After a long time, here we are again … let’s resume with a small (and rather trivial) post …

Busy Beavers are allmost incompressible! … easy fact, but I didn’t find it anywhere.

Let $\sigma(M)$ be the number of $1$s left on the tape after the excution of the Turing machine $M$ (the tape is initially blank). A Turing machine $M$ of length $n$ is a Busy Beaver if, for all Turing machines $M’$ of length $n$, we have $\sigma(M’) \leq \sigma(M)$; and we define the busy-beaver function $\Sigma: \mathbb{N} \to \mathbb{N} $ as $\Sigma(n) = \sigma(M)$. Note that our definition of “Busy Beaver” is slightly different from the standard one: we consider the *length of the Turing machines* in a fixed reasonable encoding scheme, not the number of states.

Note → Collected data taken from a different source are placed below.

(* ===================================================================== *)
(** * Further properties of the script                                   *)
(* ===================================================================== *)

(** A lookup in a list succeeds exactly on its indices, counted from
    either end. *)
Lemma list_getitem_indexed {A} (xs : list A) (j : Z) :
  (exists x, list_getitem xs j = inr x)
  <-> - Z.of_nat (length xs) <= j < Z.of_nat (length xs).
Proof.
  unfold list_getitem, axis_index.
  destruct ((0 <=? j) && (j <? Z.of_nat (length xs)))%bool eqn:Hfront;
    cbn [rbind].
  - apply andb_true_iff in Hfront as [H1 H2].
    apply Z.leb_le in H1. apply Z.ltb_lt in H2.
    split; [lia|]. intros _.
    destruct (nth_error xs (Z.to_nat j)) as [x|] eqn:Hx; [eauto|].
    apply nth_error_None in Hx. lia.
  - destruct ((- Z.of_nat (length xs) <=? j) && (j <? 0))%bool eqn:Hback;
      cbn [rbind].
    + apply andb_true_iff in Hback as [H1 H2].
      apply Z.leb_le in H1. apply Z.ltb_lt in H2.
      split; [lia|]. intros _.
      destruct (nth_error xs (Z.to_nat (j + Z.of_nat (length xs))))
        as [x|] eqn:Hx; [eauto|].
      apply nth_error_None in Hx. lia.
    + split; [intros [x Hx]; discriminate|]. intros Hj.
      apply andb_false_iff in Hfront, Hback.
      rewrite Z.leb_gt, Z.ltb_ge in Hfront, Hback. lia.
Qed.
(** [flushQuietGeneration()] *)
Definition flushQuietGeneration (h : Host) (t : Tracker) : Tracker :=
  match pendingInputTokensPromise t with
  | None => t
  | Some inputTokens =>
      let modelId := pendingModelId t in
      let sourceId := pendingSourceId t in
      let outputTokens :=
        match streamingProcessor h with
        | Some sp => if is_truthy (sp_result sp) then countTokens h (sp_result sp) else 0
        | None => 0
        end in
      let t1 := if (0 <? inputTokens) || (0 <? outputTokens)
                then record h (mkCall inputTokens outputTokens None modelId sourceId 0) t
                else t in
      set_generationType false (isImpersonateGeneration t1)
                         (set_pending None None None t1)
  end.

(** ** Background generations *)

(** An asynchronous host function as the tracker sees it: it returns or
    throws, and leaves the tracker in the state its own (possibly
    instrumented) calls have produced. *)
Definition HostFn (R : Type) : Type := Tracker -> result R * Tracker.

Suppose that a Turing machine $B$ of length $n$ is a Busy Beaver. If $p$ is the smallest Turing machine that outputs a representation of $B$ when executed on a blank tape ($U(p) = B$) we can build a Turing machine $p’$ that extends the behaviour of $p$ in this way:

- mirror the execution of $p$ until it halts;
- then simulate the execution of the Turing machine represented by the output of $p$ until it halts (i.e. it simulates the execution of $B$);
- and finally find a $0$, overwrite it with a $1$ and halt.

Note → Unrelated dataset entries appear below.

Lemma FindOffset_scan_all_blocked md bx bz :
  (forall x z, 0 <= x < BLOCK_SIZE -> 0 <= z < BLOCK_SIZE ->
     blocked_square md (wrap32 (wrap32 (bx * BLOCK_SIZE) + x))
                       (wrap32 (wrap32 (bz * BLOCK_SIZE) + z)) = true) ->
  0 < BLOCK_SIZE ->
  wrap32 (wrap32 (bx * BLOCK_SIZE) + 0) = wrap32 (bx * BLOCK_SIZE) ->
  wrap32 (wrap32 (bz * BLOCK_SIZE) + 0) = wrap32 (bz * BLOCK_SIZE) ->
  scan_untouched (FindOffset_scan md bx bz).
Proof.
  intros Hall Hpos Hx0 Hz0. unfold FindOffset_scan.
  set (lx := wrap32 (bx * BLOCK_SIZE)) in *.
  set (lz := wrap32 (bz * BLOCK_SIZE)) in *.
  apply (foldl_invariant scan_untouched (fun z => 0 <= z < BLOCK_SIZE));
    [|apply Forall_seqZ_range|].
  - intros st z Hst Hz. unfold FindOffset_z.
    assert (scan_untouched
              (foldl (FindOffset_x md lx lz
                        (wrap32 (BLOCK_SIZE * BLOCK_SIZE) / SQUARE_SIZE) z)
                 st (seqZ 0 BLOCK_SIZE))) as (_ & Hbx & Hbz).
    { apply (foldl_invariant scan_untouched (fun x => 0 <= x < BLOCK_SIZE));
        [|apply Forall_seqZ_range|done].
      intros st' x (Hcb & Hbx & Hbz) Hx. unfold FindOffset_x, scan_untouched.
      rewrite Hcb. simpl. split; [|done].
      apply (Hall x z Hx Hz). }
    destruct Hst as (Hcb & _ & _). unfold scan_untouched. simpl.
    rewrite Hcb. split; [|done].
    specialize (Hall 0 z ltac:(lia) Hz). rewrite Hx0 in Hall. exact Hall.
  - unfold FindOffset_init, scan_untouched. simpl. split; [|done].
    specialize (Hall 0 0 ltac:(lia) ltac:(lia)).
    rewrite Hx0, Hz0 in Hall. exact Hall.
Qed.

(** C10. For an in-map block, on a map whose squares fit an [int], the
    square [FindOffset] returns is given in map coordinates and lies in
    the block; when every square of the block is blocked it is the square
    at local offset [(BLOCK_SIZE/2, BLOCK_SIZE/2)]. *)
Theorem FindOffset_in_block (md : MoveDef) (bx bz : Z) :
  0 < BLOCK_SIZE ->
  in_map (mk_int2 bx bz) ->
  int2_x nbrOfBlocks * BLOCK_SIZE <= 2 ^ 31 ->
  int2_y nbrOfBlocks * BLOCK_SIZE <= 2 ^ 31 ->
  let sq := FindOffset md bx bz in
  (bx * BLOCK_SIZE <= int2_x sq < (bx + 1) * BLOCK_SIZE
   /\ bz * BLOCK_SIZE <= int2_y sq < (bz + 1) * BLOCK_SIZE)
  /\ ((forall x z, 0 <= x < BLOCK_SIZE -> 0 <= z < BLOCK_SIZE ->
         blocked_square md (bx * BLOCK_SIZE + x) (bz * BLOCK_SIZE + z) = true) ->
      sq = mk_int2 (bx * BLOCK_SIZE + BLOCK_SIZE / 2) (bz * BLOCK_SIZE + BLOCK_SIZE / 2)).
Proof.
  intros Hpos [Hbx Hbz] Hmx Hmz sq. simpl in Hbx, Hbz.
  destruct (FindOffset_scan_in_block md bx bz Hpos) as [Hx Hz].
  assert (forall b n v, 0 <= b < n -> n * BLOCK_SIZE <= 2 ^ 31 -> 0 <= v < BLOCK_SIZE ->
          to_int32 (wrap32 (b * BLOCK_SIZE + v)) = b * BLOCK_SIZE + v
          /\ b * BLOCK_SIZE <= b * BLOCK_SIZE + v < (b + 1) * BLOCK_SIZE) as Hconv.
  { intros b n v Hb Hn Hv.
    assert (0 <= b * BLOCK_SIZE + v < 2 ^ 31) by nia.
    rewrite wrap32_small by lia. rewrite to_int32_small by lia. lia. }
  destruct (Hconv bx _ _ Hbx Hmx Hx) as [Hcx Hrx].
  destruct (Hconv bz _ _ Hbz Hmz Hz) as [Hcz Hrz].
  split.
  - subst sq. unfold FindOffset. simpl. rewrite Hcx, Hcz. lia.
  - intros Hall.
    assert (forall b n, 0 <= b < n -> n * BLOCK_SIZE <= 2 ^ 31 ->
            wrap32 (b * BLOCK_SIZE) = b * BLOCK_SIZE
            /\ forall v, 0 <= v < BLOCK_SIZE ->
                 wrap32 (b * BLOCK_SIZE + v) = b * BLOCK_SIZE + v) as Hw.
    { intros b n Hb Hn. split; [|intros v Hv]; apply wrap32_small; nia. }
    destruct (Hw bx _ Hbx Hmx) as [Hwx Hwx'].
    destruct (Hw bz _ Hbz Hmz) as [Hwz Hwz'].
    destruct (FindOffset_scan_all_blocked md bx bz) as (_ & Hsx & Hsz).
    + intros x z Hxr Hzr. rewrite Hwx, Hwz, Hwx', Hwz' by done. now apply Hall.
    + done.
    + rewrite Hwx, Z.add_0_r. apply wrap32_small. nia.
    + rewrite Hwz, Z.add_0_r. apply wrap32_small. nia.
    + subst sq. unfold FindOffset. rewrite Hcx, Hcz, Hsx, Hsz.
      rewrite Z.shiftr_div_pow2 by lia. done.
Qed.
End FindOffsetFacts.

Lemma vset_idempotent {A} (v v' : list A) i a :
  vset v i a = Some v' -> vset v' i a = Some v'.
Proof.
  intros Hs. pose proof (vset_length _ _ _ _ Hs) as Hlen.
  unfold vset in *. case_decide; [|discriminate].
  injection Hs as <-. rewrite decide_True by (rewrite length_insert; lia).
  now rewrite list_insert_insert_eq.
Qed.

Section FindOffsetDeterminism.
Context {F : Type} `{!FloatOps F} `{!PathConstants} `{!Grid}.

Lemma FindOffset_scan_same_terrain (T1 T2 : Collaborators F) md bx bz :
  same_terrain_on_block T1 T2 md bx bz ->
  0 < BLOCK_SIZE ->
  @FindOffset_scan F _ _ _ T1 md bx bz = @FindOffset_scan F _ _ _ T2 md bx bz.
Proof.
  intros Hsame Hpos. unfold FindOffset_scan.
  set (lx := wrap32 (bx * BLOCK_SIZE)) in *.
  set (lz := wrap32 (bz * BLOCK_SIZE)) in *.
  set (area := wrap32 (BLOCK_SIZE * BLOCK_SIZE) / SQUARE_SIZE).
  assert (wrap32 (lx + 0) = lx) as Hlx.
  { rewrite Z.add_0_r. subst lx. unfold wrap32. apply Zmod_mod. }
  assert (wrap32 (lz + 0) = lz) as Hlz.
  { rewrite Z.add_0_r. subst lz. unfold wrap32. apply Zmod_mod. }
  assert (@FindOffset_init F _ _ T1 md lx lz = @FindOffset_init F _ _ T2 md lx lz) as ->.
  { unfold FindOffset_init.
    destruct (Hsame 0 0 ltac:(lia) ltac:(lia)) as (Hs & Hb & _). simpl in Hs, Hb.
    fold lx lz in Hs, Hb. rewrite Hlx, Hlz in Hs, Hb. now rewrite Hs, Hb. }
  apply (foldl_ext_Forall (fun z => 0 <= z < BLOCK_SIZE)); [|apply Forall_seqZ_range].
  intros st z Hz. unfold FindOffset_z.
  rewrite (foldl_ext_Forall (fun x => 0 <= x < BLOCK_SIZE)
             (@FindOffset_x F _ _ T1 md lx lz area z)
             (@FindOffset_x F _ _ T2 md lx lz area z));
    [|intros st' x Hx|apply Forall_seqZ_range].
  - destruct (Hsame 0 z ltac:(lia) Hz) as (Hs & Hb & _ & Hzm). simpl in Hs, Hb, Hzm.
    fold lx lz in Hs, Hb, Hzm. rewrite Hlx in Hs, Hb, Hzm.
    now rewrite Hs, Hb, Hzm.
  - unfold FindOffset_x.
    destruct (Hsame x z Hx Hz) as (Hs & Hb & Hxm & _). simpl in Hs, Hb, Hxm.
    fold lx lz in Hs, Hb, Hxm. now rewrite Hs, Hb, Hxm.
Qed.

Lemma store_offset_idempotent `{!Collaborators F} (pe pe' : CPathEstimator F) i j sq :
  store_offset pe i j sq = Some pe' -> store_offset pe' i j sq = Some pe'.
Proof.
  unfold store_offset.
  destruct (vget (peNodeOffsets (blockStates pe)) i) as [row|] eqn:Hrow;
    simpl; [|discriminate].
  destruct (vset row j sq) as [row'|] eqn:Hrow'; simpl; [|discriminate].
  destruct (vset (peNodeOffsets (blockStates pe)) i row') as [offs|] eqn:Hoffs;
    simpl; [|discriminate].
  intros [= <-]. simpl.
  rewrite (vget_vset_eq _ _ _ _ Hoffs). simpl.
  rewrite (vset_idempotent _ _ _ _ Hrow'). simpl.
  rewrite (vset_idempotent _ _ _ _ Hoffs). simpl.
  done.
Qed.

In the simulation of $B$ we can make a one-to-one correspondence between the $i$-th simulated cell $T^B[i]$ and a group of $k$ cells of the actual tape $T[i_1,..,i_k]$ of $p’$ in such a way that if cell $T^B[i] = 1$ during a simulation step, then at least one of $T[i_1],..,T[i_k]$ is $1$.

Hence, by construction, at the end of the whole execution of $p’$, the number of $1$ on the tape is greater than those left on the tape by $B$: $\sigma(p’) > \sigma(B) = \Sigma(n)$.

So we must have $|p’| > n$, but $|p’| = |p| + c = C(B) + c’$ where $C(B)$ is the Kolmogorov complexity of $B$; and finally:

$$C(B) > n – c’$$

where $c’$ doesn’t depend on $n$ but only on the computational model.